Look for a thread on Carolina Children's home and you can see a few pics of the box we turned in.  I'm not sure whether we posted the Q cup pictures or not.  Look at that thread as well.  Both are located under the travel catagory.

Good Luck

Jack


----------



## Jack W. (Jan 18, 2006)

YaYa said:
			
		

> Walter - on the SCBA - is the plate with no garnish - is that blind box or onsite judging?  BTW - who judges the CCH in Columbia, SC in May?  That was the contest I was in and it was never fully explained what was expected.



This contest is judged independently.   A fella named Mike Sexton organizes the judging based on MIM Whole Hog rules.   I was there under the name Pigs on the Wing.  This contest has evolved over the years.  I'm not sure into what, after last years performance.

Jack


----------



## Finney (Jan 18, 2006)

There you go Sports Fans.


----------



## Captain Morgan (Jan 18, 2006)

Ask and ye shall receive..and receive...and...

wait'll Pigs gets here.


----------



## Jack W. (Jan 18, 2006)

YaYa said:
			
		

> Jack - as a Judge - what do you look for on the onsite judging? - would you have a plate prepared for the judge ahead of time or would you wait until they are present to cut the hog?

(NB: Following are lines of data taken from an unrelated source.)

(** C8.  In every float arithmetic.  When [solve_tsp_with_ortools] returns a
    route and a total cost, the total cost is the sum, accumulated from 0.0
    along the route, of the entries of the float cost matrix it was given
    (the unscaled one) over the consecutive pairs of the route; the scaled
    integer matrix only goes to the solver.  And it does return them: when
    OR-Tools returns a solution that leads from the start index to an end
    index in [steps] moves through nodes of the (square) matrix, the decoding
    loop ends within any fuel above [steps] with a route of [steps + 1]
    nodes. *)
Theorem total_cost_is_unscaled_path_cost :
  (forall (F : Type) (PF : PyFloat F) fuel (env : Env F) cost_matrix n s e
          (log log' : list (Event F)) route total_cost,
      solve_tsp_with_ortools fuel env cost_matrix n s e log
      = (Ok (Some (route, total_cost)), log') ->
      path_cost cost_matrix route = Ok total_cost)
  /\ (forall (F : Type) (PF : PyFloat F) fuel (env : Env F) cost_matrix n s e
             (log : list (Event F)) scaled next_var steps,
         let routing := pywrapcp_routing env n s e in
         scale_cost_matrix cost_matrix = Ok scaled ->
         SolveWithParameters env (length log) n s e
           (travel_cost_callback routing scaled) = Some next_var ->
         Forall (fun row => length row = length cost_matrix) cost_matrix ->
         reaches_end routing next_var (Z.of_nat (length cost_matrix))
           (Start routing) steps ->
         (steps < fuel)%nat ->
         exists route total_cost,
           solve_tsp_with_ortools fuel env cost_matrix n s e log
           = (Ok (Some (route, total_cost)), log ++ [SolveCall n s e scaled])
           /\ length route = S steps
           /\ path_cost cost_matrix route = Ok total_cost).
Proof.
  split.
  - intros F PF fuel env cm n s e log log' route tc H.
    apply solve_tsp_some_inv in H as (scaled & next & _ & _ & Hd & _).
    eapply decode_solution_cost; [|exact Hd]. reflexivity.
  - intros F PF fuel env cm n s e log scaled next steps routing Hs Hsol Hsq Hr Hf.
    destruct (@decode_solution_ends F PF routing next cm steps Hsq fuel
                (Start routing) [] f_zero Hr Hf)
      as (route & tc & Hd & Hlen).
    exists route, tc. split; [|split].
    + unfold solve_tsp_with_ortools. unfold bind at 1. unfold lift at 1.
      rewrite Hs. unfold bind at 1. unfold call. fold routing. rewrite Hsol.
      unfold bind, lift. rewrite Hd. reflexivity.
    + exact Hlen.
    + eapply decode_solution_cost; [|exact Hd]. reflexivity.
Qed.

I'm an experienced cooker and judge.  My expectations get me into trouble on occasion.  I know what the bar should be and I sometimes have trouble cutting a break.  

Make sure you are clean and well organized.  You should take a judge to the pit and allow me to see just how great your hog is.  Prepared BBQ and unsauced and unseasoned BBQ are available at this time if you do things as I have outlined.  Bones should pull clean.   Your BBQ sample should be in a container and kept hot until the judges sit at the table and served like the most knowledgable waiter or chef that you have ever had the pleasure of knowing.   Sauce on the side is a decision you have to make.


Jack


----------



## Jack W. (Jan 18, 2006)

Captain Morgan said:
			
		

> Ask and ye shall receive..and receive...and...
> 
> wait'll Pigs gets here.



I was waitin on Pigs.  He's the man for a whole hog cook.   My process is 16 hours.  I thought I did pretty good with the bandwidth.   I left out the check on Finney and make sure he's at least a little sober, and entertain The Big GQ part.   :razz:  :grin:


----------



## Captain Morgan (Jan 18, 2006)

:lmao:  :lmao:  :lmao: 

Finney is good for keeping a seat warm.  GQ will entertain you!  Even when you're trying to sleep!


----------



## Pigs On The Wing BBQ (Jan 18, 2006)

Never did a whole hog in competition. The ones I cater go 10 - 16 hours direct in my big tin can cooker. The ones that are done on a cinder block pit go 16 - 20 hours. I think if I ever get the chance to turn in a box if whole hog parts I would chop a little of every thing with a little chopped crisp skin, No sauce of course.  [-X   :grin:


----------



## Finney (Jan 18, 2006)

Captain Morgan said:
			
		

> :lmao:  :lmao:  :lmao:
> 
> *Finney is good for keeping a seat warm.*  GQ will entertain you!  Even when you're trying to sleep!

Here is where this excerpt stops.